All that seems to be missing is a humorous list of "grunteygns" terms. Does "close to public transportation" mean "built over a 'unterban' (subway)"?

Does "bright and sunny" mean "venetian blinds are not included"? Does "near houses of worship" mean "fanatical denomination next door"?

The website, domania" (brought to you by LendingTree, LLC) and others explains what brokers say vs. what they really mean. So, before you get on da Repo Bus, keep these terms in mind:

"Seller motivated"
"Der bank" is about to foreclose on the owner's great investment property

"This market is HOT right now."
There's a sucker born every minute.

"I sell real estate because I like to help 'dos folk' and be part of the community."
A couple of more sales like this one and I'll have enough "gelt" to get the h--- out of here.

"It's a three-car garage."
If one of them is a motorcycle!

"Family neighborhood."
Lots of screaming kids and barking dogs.

"Upgraded flooring."
New area rugs from Walmart.

"Close to shopping."
There's a 7/11 on "der vinkl' (the corner).

"Original owner."
"Dos hoyz" is older than the Bible.

"For Sale By Owner (FSBO)
Too cheap to pay a realtor.

"Extra security"
Front door has a lock and key.

"Gourmet "kikh" (kitchen)
Has a sink and oven.

"Large lot"
Makes up for the itsy, bitsy "kleyntshik house.

"Makh shnel!" (Hurry up).
The house has been sitting on the market for 97 days.

"Cozy"
This "heym' has less than 300 square feet.

"Charming"
Slightly bigger than cozy.

"Good opportunity to buy in (pick a town name)
This is the most heinous property in town, but you'll be in a good school district.
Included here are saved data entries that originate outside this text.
(* ===== verification/AddrPublish.v ===== *)
(** * The address publisher: [crates/lotusd/src/addr_publish.rs]

    The actor that keeps this node's own listing in step with its address: the
    settle timer, the coalescing of trips to the mainloop, and one turn of its
    [select!], as functions; and the actor beside what wakes it — the endpoint's
    address, the ledger, the clock, the task carrying a trip — as a step
    relation. Time is a count of nanoseconds. *)

From S2P Require Import Prelude BTree Text Codec Externals Keys Subkey Msg Envelope Value.
From S2P Require Import Storage Addr StateError Ledger Chain Change Subscribe Core Advertise.

(** [DEFAULT_SETTLE], sixty seconds. *)
Definition DEFAULT_SETTLE : N := (60 * 1000000000)%N.

(** [mpsc::channel(8)]. *)
Definition CHANNEL : nat := 8.

Section actor.
Context `{Externals} {E : Type}.

(** Where the listing stands, as far as the actor knows; a failure keeps the error
    whose text the source keeps. *)
Inductive PublishState : Type :=
  | PublishState_Unchecked
  | PublishState_Published
  | PublishState_Pending
  | PublishState_NotListed
  | PublishState_OtherEndpoint (id : EndpointId)
  | PublishState_CannotSign (reason : CannotSignAlone)
  | PublishState_Failed (e : AdvertiseError E).

Abbreviation Landing := (Result (AdvertiseError E) Advertised) (only parsing).

Inductive PublishMsg : Type :=
  | PublishMsg_Shutdown
  | PublishMsg_State
  | PublishMsg_Landed (outcome : Landing).

(** ** The settle timer *)

(** Unarmed, or when it fires. *)
Abbreviation Settle := (option N) (only parsing).

(** Left alone by wakes that find it armed. *)
Definition arm (now after : N) (self : Settle) : Settle :=
  match self with None => Some (now + after)%N | Some _ => self end.

Definition fires (now : N) (self : Settle) : bool :=
  match self with Some at_ => (at_ <=? now)%N | None => false end.

(** ** Coalescing trips *)

Record Publish := MkPublish { pub_in_flight : bool; pub_again : bool }.

(** A trip started, or another noted for once the current one lands. *)
Definition publish_request (self : Publish) : bool * Publish :=
  if pub_in_flight self then (false, MkPublish true true) else (true, MkPublish true (pub_again self)).

(** The trip landed; whether another was waiting on it. *)
Definition publish_landed (self : Publish) : bool * Publish := (pub_again self, MkPublish false false).

(** What an outcome leaves the state at. *)
Definition settle_outcome (outcome : Landing) : PublishState :=
  match outcome with
  | Ok Advertised_Unchanged => PublishState_Published
  | Ok (Advertised_Written _) => PublishState_Published
  | Ok Advertised_NotListed => PublishState_NotListed
  | Ok (Advertised_OtherEndpoint id) => PublishState_OtherEndpoint id
  | Ok (Advertised_CannotSign reason) => PublishState_CannotSign reason
  | Err e => PublishState_Failed e
  end.

(** ** The actor *)

(** The changes that wake it: this node's own listing, and the trusted keys. *)
Definition publish_filter {E'} (node : KeyId) : Comp E' ChangeFilter :=
  let? nodes := reserved_key CLUSTER_NODES_KEY in
  let? keys := reserved_key TRUSTED_KEYS_KEY in
  let? own := c_expect (SubkeyPath_try_new [Subkey_Key (KeyId_to_hex node)]) in
  c_ok (ChangeFilter.and_namespace (ChangeFilter.path nodes own) keys).

Record Actor := MkActor {
  ac_state : PublishState;
  ac_publish : Publish;
  ac_timer : Settle;
}.

(** As [run] starts it: the first check runs at once. *)
Definition actor_start (now : N) : Actor :=
  MkActor PublishState_Unchecked (MkPublish false false) (arm now 0 None).

(** The branch of the [select!] that a turn takes. *)
Inductive Wake : Type :=
  | Wake_Cmd (msg : PublishMsg)
  | Wake_Fired
  | Wake_Moved (gone : bool)
  | Wake_Changed (gone : bool).

(** What a turn does beside the actor's own state: returns from [run], sends an
    address to the mainloop, or answers a status query. *)
Inductive Deed : Type :=
  | Deed_Return
  | Deed_Advertise (addr : EndpointAddr)
  | Deed_State (state : PublishState).

(** One turn of the loop, with the clock and the address as they are then. *)
Definition publisher_turn (settle now : N) (addr : EndpointAddr) (branch : Wake) (self : Actor)
    : Actor * option Deed :=
  match branch with
  | Wake_Cmd PublishMsg_Shutdown => (self, Some Deed_Return)
  | Wake_Cmd PublishMsg_State => (self, Some (Deed_State (ac_state self)))
  | Wake_Cmd (PublishMsg_Landed outcome) =>
      let (again, publish) := publish_landed (ac_publish self) in
      (MkActor (settle_outcome outcome) publish
         (if again then arm now settle (ac_timer self) else ac_timer self), None)
  | Wake_Fired =>
      let (started, publish) := publish_request (ac_publish self) in
      (MkActor (if started then PublishState_Pending else ac_state self) publish None,
       if started then Some (Deed_Advertise addr) else None)
  | Wake_Moved false =>
      (MkActor PublishState_Pending (ac_publish self) (arm now settle (ac_timer self)), None)
  | Wake_Moved true => (self, Some Deed_Return)
  | Wake_Changed false => (MkActor (ac_state self) (ac_publish self) (arm now settle (ac_timer self)), None)
  | Wake_Changed true => (self, Some Deed_Return)
  end.

(** ** The actor beside what wakes it *)

(** The last three are for the proofs: the address the last trip started with,
    whether the listing moved since, and what the last trip to land brought. *)
Record World := MkWorld {
  w_actor : option Actor;
  w_inbox : list PublishMsg;
  w_trip : option EndpointAddr;
  w_now : N;
  w_addr : EndpointAddr;
  w_moved : bool;
  w_changed : bool;
  w_endpoint_gone : bool;
  w_core_gone : bool;
  w_taken : option EndpointAddr;
  w_stale : bool;
  w_last : option Landing;
}.

Definition world_start (now : N) (addr : EndpointAddr) : World :=
  MkWorld (Some (actor_start now)) [] None now addr false false false false None true None.

(** The branch ready first: commands, the timer, the address, the listing. *)
Definition ready (w : World) (a : Actor) : option Wake :=
  match w_inbox w with
  | msg :: _ => Some (Wake_Cmd msg)
  | [] =>
      if fires (w_now w) (ac_timer a) then Some Wake_Fired
      else if w_moved w then Some (Wake_Moved false)
      else if w_endpoint_gone w then Some (Wake_Moved true)
      else if w_changed w then Some (Wake_Changed false)
      else if w_core_gone w then Some (Wake_Changed true)
      else None
  end.

(** What a branch takes: its message, its wake. *)
Definition taken_by (w : World) (branch : Wake) : World :=
  match branch with
  | Wake_Cmd _ =>
      MkWorld (w_actor w) (tail (w_inbox w)) (w_trip w) (w_now w) (w_addr w) (w_moved w) (w_changed w)
        (w_endpoint_gone w) (w_core_gone w) (w_taken w) (w_stale w) (w_last w)
  | Wake_Moved _ =>
      MkWorld (w_actor w) (w_inbox w) (w_trip w) (w_now w) (w_addr w) false (w_changed w)
        (w_endpoint_gone w) (w_core_gone w) (w_taken w) (w_stale w) (w_last w)
  | Wake_Changed _ =>
      MkWorld (w_actor w) (w_inbox w) (w_trip w) (w_now w) (w_addr w) (w_moved w) false
        (w_endpoint_gone w) (w_core_gone w) (w_taken w) (w_stale w) (w_last w)
  | Wake_Fired => w
  end.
"Gleaming hardwood floors'
The current owner spent "dray hundert" ($300) to polyurethane the floors, but the foundation is crumbling.

"Priced to sell"
"Bilik"--cheap. The last 5 digits of the price are 99,999. Note: A research team at Cornell Univ. found that people in S. Florida will pay more for a house if its listing price does NOT end in a bunch of zeros. Price the house at $325,420, rather than $326,000.

"Needs updates"
The appliances bought before 1950, and include a 1948 "fridzhider" and an old Maytag hand-cranked wringer washer, circa 1950.

"New roof"
The house needs new siding and major structural work.

"Zunik" (sunny)
The hours needs a new roof.

"Commuters dream'
"Der tsug' (the train) runs 3 feet behind your house, once an hour, and every 20 minutes during rush hour.
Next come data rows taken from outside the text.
Lemma admits_rooted root ver (fuel : nat) key addr self :
  rooted root ver self → admits_pinned self key addr → 2 * (size (lg self) + 2) + 1 < fuel →
  wp (core_admits fuel key addr) self (still root ver self) (still root ver self).
Proof using Hid Hhash.
  intros Hro Hpin Hfuel. unfold core_admits. apply wp_bind, wp_ask. destruct (Hid key) as [id Hkey].
  rewrite Hkey. cbn [c_expect c_ok cwp]. apply wp_bind, wp_ask.
  destruct (Value_try_from_endpoint addr) as [v|] eqn:Hv; cbn [c_ok c_err cwp]; [|by split].
  destruct (Hpin id v Hkey Hv) as [Hp1 Hp2]. apply wp_bind.
  pose proof (write_entry_rooted root ver fuel TRUSTED_KEYS_KEY id (Value_Key key) self ltac:(done) Hro Hp1 ltac:(lia)) as Hw.
  unfold wp in Hw. unfold wp at 1.
  destruct (write_entry _ _ _ _ self) as [[[r|e] self']| |] eqn:Hrun; [|done..].
  destruct Hw as (Hro' & Hk & Hsize). apply wp_bind.
  eapply wp_mono; [apply (write_entry_rooted root ver fuel); [done|done|by eapply Hp2|lia]|..].
  - intros w self'' (Hro'' & Hk' & _). apply wp_ret. by rewrite Hk', Hk.
  - intros e self'' [Hro'' Hk']. by rewrite Hk', Hk.
Qed.

Lemma rooted_standing root ver self : rooted root ver self → standing self.
Proof using. intros [[[Hs _ _] Hheld _] _ _ _ _ _]. by split. Qed.

Lemma advertise_rooted root ver (fuel : nat) addr self :
  rooted root ver self →
  (∀ batch, advertise_batch (E := E) self addr = Ret (Ok batch) →
    batch_pinned pins batch ∧ 2 * (size (lg self) + length batch) + 1 < fuel) →
  wp (advertise fuel addr) self (still root ver self) (still root ver self).
Proof using Hid Hhash.
  intros Hro Hpin. unfold advertise. apply wp_bind, wp_ask.
  eapply cwp_mono; [apply (advertise_plan_cwp Hid); by eapply rooted_standing| |by split].
  intros [out|batch] Hplan; [by apply wp_ret|]. destruct Hplan as (Hne & _ & Hbatch).
  apply wp_bind, wp_ask. unfold last_digest. destruct (last batch) as [e|] eqn:Hl; [|by apply last_None in Hl].
  destruct (Envelope_digest e) as [d|]; cbn [c_ok c_err cwp]; [|by split].
  destruct (Hpin batch Hbatch) as [Hp Hf]. apply wp_bind, wp_map_err.
  eapply wp_mono; [by apply core_insert_rooted|..]; [|done]. intros ins self' (Hro' & Hk & _). by apply wp_ret.
Qed.

(** ** What a joiner is owed *)

(** The checkpoint that goes with a root, unless it carries its own. *)
Definition owed (ver : Version) (root : Envelope) : option FullCheckpoint :=
  match payload root with
  | Msg_Init _ => None
  | _ => Some (MkFullCheckpoint (bt_from_iter ver))
  end.

Lemma welcome_rooted root ver self :
  rooted root ver self →
  cwp (welcome_root self) (λ rs, Envelope_digest rs.1 = Ok root ∧ rs.2 = owed ver rs.1) (λ e, ∃ x, e = Error_Storage x).
Proof using.
  intros [[[Hs Hinv _] _ _] Hr Ho [e He] Hver _]. unfold welcome_root, root_envelope. rewrite Ho.
  apply cwp_bind, cwp_map_err, cwp_bind. eapply cwp_mono; [by apply envelope_spec| |by intros x _; exists x].
  intros r ->. rewrite He. cbn [c_expect c_ok cwp].
  rewrite Hr in Hinv. destruct (inv_pinned _ _ _ Hinv root e He) as [Hd _].
  assert (cwp (let? ledger := ledger_open (core_storage self) root in
               let? state := c_map_err Error_Storage (ledger_checkpoint ledger (core_storage self)) in
               c_ok (e, Some state))
    (λ rs, rs = (e, Some (MkFullCheckpoint (bt_from_iter ver)))) (λ e, ∃ x, e = Error_Storage x)) as Hcp.
  { apply cwp_bind. eapply cwp_mono; [apply ledger_open_cwp; [done|by eexists]| |done]. intros l ->.
    apply cwp_bind, cwp_map_err, cwp_bind. eapply cwp_mono; [by apply namespaces_vec_spec| |by intros x _; exists x].
    by intros l ->. }
  destruct (payload e) eqn:Hp; try (eapply cwp_mono; [exact Hcp| |done]; intros rs ->; unfold owed; simpl; by rewrite Hp).
  unfold cwp, c_ok, owed. simpl. by rewrite Hp.
Qed.
(** ** What a pass leaves alone *)

(** The path falls in rank, so no digest is on it twice. *)
Lemma arrivals_fall (fuel : nat) (s : S) d :
  storage_ok s → ranked rank (log (view s)) → not_higher rank (log (view s)) d < fuel →
  cwp (arrivals fuel s (Some d))
    (λ path, StronglySorted (λ x y, rank y.1 < rank x.1) path ∧ Forall (λ x, rank x.1 ≤ rank d) path) (λ _, True).
Proof using.
  intros Hs Hr. revert d. induction fuel as [|fuel IH]; intros d Hfuel; [lia|]. cbn [arrivals]. apply cwp_bind.
  eapply cwp_mono; [by apply logged_envelope_spec| |done]. intros [entry|] Hd; simpl in Hd; symmetry in Hd.
  2: { split; constructor. }
  apply cwp_bind.
  destruct (prev_of (le_envelope entry)) as [p|] eqn:Hp.
  - assert (logged_child (log (view s)) p d) as Hc by (by exists (le_envelope entry)). pose proof (Hr _ _ Hc) as Hlt.
    eapply cwp_mono; [apply IH| |done].
    { pose proof (not_higher_parent rank (log (view s)) p d ltac:(by eexists) Hlt). lia. }
    intros path [Hsort Hall]. split; [constructor; [done|]|constructor; [simpl; lia|]];
      (eapply Forall_impl; [exact Hall|]); simpl; intros; lia.
  - assert (0 < not_higher rank (log (view s)) d) as Hpos.
    { apply Nat.neq_0_lt_0, size_non_empty_iff. intros Hemp.
      assert (d ∈ filter (λ x, rank x ≤ rank d) (dom (log (view s)))) as Hin; [|by rewrite Hemp in Hin; apply not_elem_of_empty in Hin].
      apply elem_of_filter. split; [lia|]. by apply elem_of_dom_2 in Hd. }
    destruct fuel as [|fuel]; [lia|]. cbn. split; repeat constructor.
Qed.

Lemma compact_before_pinned {IoError} root ver (fuel : nat) cutoff keep min_prune pinned self (dir : StateDir IoError) :
  rooted root ver self → root ∈ pinned → 1 ≤ keep → size (lg self) < fuel →
  wp (core_compact_before fuel cutoff keep min_prune pinned) (self, dir)
    (λ r cd, cd = (self, dir) ∧ r = MkCompacted root root 0)
    (λ e cd, cd = (self, dir) ∧ ∃ x, e = CompactError_Chain (Error_Storage x)).
Proof using Hhash.
  clear Hid. intros [Hsound Hr Ho Hl Hv Hb] Hpin Hkeep Hfuel. pose proof Hsound as [[Hs Hinv _] _ _].
  assert (ranked rank (lg self)) as Hrk by (intros x y; by eapply child_rank).
  assert (not_higher rank (lg self) (head self) < fuel) as Hf.
  { unfold not_higher. assert (size (filter (λ x, rank x ≤ rank (head self)) (dom (lg self))) ≤ size (dom (lg self))) as Hle
      by (apply subseteq_size; set_solver). rewrite size_dom in Hle. lia. }
  unfold core_compact_before. apply wp_bind, wp_ask. cbn [fst].
  pose proof (arrivals_cwp rank fuel (core_storage self) (head self) Hs Hrk Hf) as Ha.
  pose proof (arrivals_fall fuel (core_storage self) (head self) Hs Hrk Hf) as Hfall.
  apply cwp_map_err. destruct (arrivals _ _ _) as [[path|x]| |]; cbn [cwp] in *; [|by split; [|exists x]|done..].
  destruct Ha as [Hall Hord], Hfall as [Hsort _].
  apply wp_bind, wp_ask. destruct (choose_cut_entry path keep cutoff pinned Hkeep) as (o & Hcut & _). rewrite Hcut. cbn [cwp c_ok].
  destruct o as [[cut n]|]; [|by apply wp_ret; rewrite Ho]. exfalso. unfold choose_cut in Hcut. destruct cutoff as [cutoff|]; [|done].
  apply (choose_cut_passes path keep cutoff path 0 pinned pinned) in Hcut as (k & y & Hy & Hsub); [|done|by rewrite take_0; simpl; set_solver].
  apply Hsub in Hpin. apply elem_of_list_to_set, list_elem_of_fmap in Hpin as ([r at_] & -> & Hin). cbn [fst] in *.
  apply list_elem_of_lookup in Hin as [i Hi]. apply lookup_take_Some in Hi as [Hi Hik].
  destruct (Hall k y Hy) as [Hlog _]. pose proof (Hord i k _ y ltac:(lia) Hi Hy) as Hanc. cbn [fst] in Hanc.
  apply (ancestor_precedes pins _ _ _ _ Hinv) in Hanc. pose proof (Hb y.1 Hlog Hanc) as Heq.
  assert (∀ i j x z, i < j → path !! i = Some x → path !! j = Some z → rank z.1 < rank x.1) as Hlt.
  { clear -Hsort. induction Hsort as [|a l _ IH Hall]; intros [|i] [|j] x z Hij Hx Hz; simpl in *; try done; try lia.
    - injection Hx as <-. rewrite Forall_lookup in Hall. by apply (Hall j).
    - apply (IH i j); [lia|done..]. }
  specialize (Hlt i k _ y Hik Hi Hy). rewrite Heq in Hlt. simpl in Hlt. lia.
Qed.
Lemma min_keep_answers self : standing self → answers (chain_min_keep_minutes (E := E) (core_chain self) (core_storage self)).
Proof using.
  intros (Hs & ver & Hver). unfold chain_min_keep_minutes, ledger_min_keep_minutes.
  apply answers_bind; [by apply reserved_key_answers|]. intros key _.
  apply answers_bind; [by eapply cwp_answers, namespace_spec|done].
Qed.

(** ** Every read answers *)

Lemma canonical_chain_answers root ver (fuel : nat) limit since self :
  rooted root ver self → size (lg self) < fuel → answers (canonical_chain fuel self limit since).
Proof using Hhash.
  intros [[[Hs Hinv _] _ _] _ _ _ _ _] Hfuel. unfold canonical_chain. apply answers_bind; [|done].
  assert (∀ fuel chain d, not_higher rank (lg self) d < fuel →
    answers (chain_walk fuel (core_storage self) (from_option id usize_max limit) since chain (Some d))) as Hwalk.
  2: { apply Hwalk. pose proof (not_higher_le rank (lg self) (head self)). lia. }
  clear fuel Hfuel. induction fuel as [|fuel IH]; intros chain d Hf; [lia|]. cbn [chain_walk].
  destruct (_ <? _)%N; [|done]. apply cwp_bind. eapply cwp_mono; [by apply logged_envelope_spec| |done].
  intros [entry|] Hd; [|done]. simpl in Hd. symmetry in Hd.
  destruct (match since with Some _ => _ | None => _ end); [done|].
  destruct (prev_of (le_envelope entry)) as [p|] eqn:Hp.
  - apply IH. assert (logged_child (lg self) p d) as Hc by (by exists (le_envelope entry)).
    pose proof (child_rank pins rank Hhash _ _ p d Hinv Hc). pose proof (not_higher_parent rank (lg self) p d ltac:(by eexists)). lia.
  - destruct fuel; [|cbn [chain_walk]; by destruct (_ <? _)%N].
    exfalso. assert (not_higher rank (lg self) d = 0) as Hz by lia. apply size_empty_inv in Hz.
    assert (d ∈ filter (λ x, rank x ≤ rank d) (dom (lg self))) as Hin; [|by rewrite Hz in Hin; apply not_elem_of_empty in Hin].
    apply elem_of_filter. split; [lia|]. by apply elem_of_dom_2 in Hd.
Qed.

Lemma core_envelopes_answers self digests : storage_ok (core_storage self) → answers (core_envelopes (E := E) self digests).
Proof using.
  intros Hs. induction digests as [|d digests IH]; [done|]. cbn [core_envelopes].
  apply answers_bind; [by eapply cwp_answers, logged_envelope_spec|]. intros found _.
  apply answers_bind; [done|]. by intros rest _.
Qed.

Lemma core_namespaces_answers self : standing self → answers (core_namespaces (E := E) self).
Proof using.
  intros (Hs & ver & Hver). unfold core_namespaces. destruct (namespace_keys_spec _ _ ver Hs Hver) as (l & -> & Hin).
  apply answers_bind; [|done]. induction l as [|key l IH]; [done|]. cbn [c_traverse].
  apply answers_bind.
  - unfold namespace_kind. destruct key as [key|]; [|done]. apply cwp_bind.
    eapply cwp_mono; [by apply resolve_spec| |done]. intros r ->.
    destruct (bt_key_held ver key (Hin key ltac:(by left))) as [n Hn]. by rewrite Hn.
  - intros k _. apply answers_bind; [|done]. apply IH. intros k' Hk'. apply Hin. by right.
Qed.
End node.

(** ** Turns *)

Section turns.
Context `{Externals} `{!IrohEq} {S E IoError SysError : Type} `{StorageSpec S E}.
Variables (pins : EnvelopeDigest → option Msg) (rank : EnvelopeDigest → nat).
Hypothesis Hid : ∀ k, is_Some (Key_id k).
Hypothesis Hhash : HashOk pins rank.
Variables (ago : N → option StoredAt) (keep : nat).
Hypothesis Hkeep : 1 ≤ keep.
Implicit Types (self : Mainloop (S := S) (IoError := IoError)) (world : Surroundings (E := E) (SysError := SysError)).

Abbreviation lg self := (log (view (core_storage (ml_core self)))) (only parsing).
Abbreviation Rep := (Reply (E := E) (IoError := IoError) (SysError := SysError)) (only parsing).
Abbreviation turn fuel world event self := (mainloop_turn (IoError := IoError) ago keep fuel world event self) (only parsing).

(** What the envelopes a message has inserted stand for. *)
Definition msg_pinned (self : Core S) (msg : ServerMsg) : Prop :=
  match msg with
  | ServerMsg_Insert run => batch_pinned pins run
  | ServerMsg_WeakWrite write => signs_pinned (E := E) pins self (weak_message write)
  | ServerMsg_Admit key addr => admits_pinned (E := E) pins self key addr
  | ServerMsg_Advertise addr => ∀ batch, advertise_batch (E := E) self addr = Ret (Ok batch) → batch_pinned pins batch
  | _ => True
  end.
Near public transportation
The train station is only 5 miles away, but the only road to it is a toll road, and there's a $20 a day charge for parking at the station.

"Needs cosmetics"
The roof has holes in it, the walls have been eaten by termites, and the foundation is crumbling.

"Awaiting decorator's touch"
See "Needs cosmetics" and add 20 gallons of paint.

"New construction"
Every home in the cul-de-sac looks exactly alike.

"Colonial"
Our drive-by at 45 mph. confirmed that the place has 4 walls and a roof.

"Rustic"
The house does not have plumbing or "elektre" (electricity).

"Convenient"
The house is next-door to a shopping mall and across the street from a Solomon Schechter school, which means you have to wait 20 minutes to pull out of your driveway in "der frimorgn" (the morning).

"Nestled in the pines"
This house is toast in the next forest fire.

"Rushing stream on the property"
You're in the flood plain, baby.

"Seasonal access"
You can't get to it eight months out of the year.

"Airy bathroom"
An outhouse.

"Natural home exterior"
The house hasn't been painted since Eisenhower was president.

"Abundant local wildlife found on property"
The local high school kids use the property for their weekend keggers.

"Walk2Shul.com"
An online real-estate listing service that specializes in properties situated within one-and-a-half miles of an Orthodox synagogue.
________
Marjorie Gottlieb Wolfe is obsessed with real estate and home design. She's looking for an apartment in Manhattan that can be described as "Your oasis in the sky."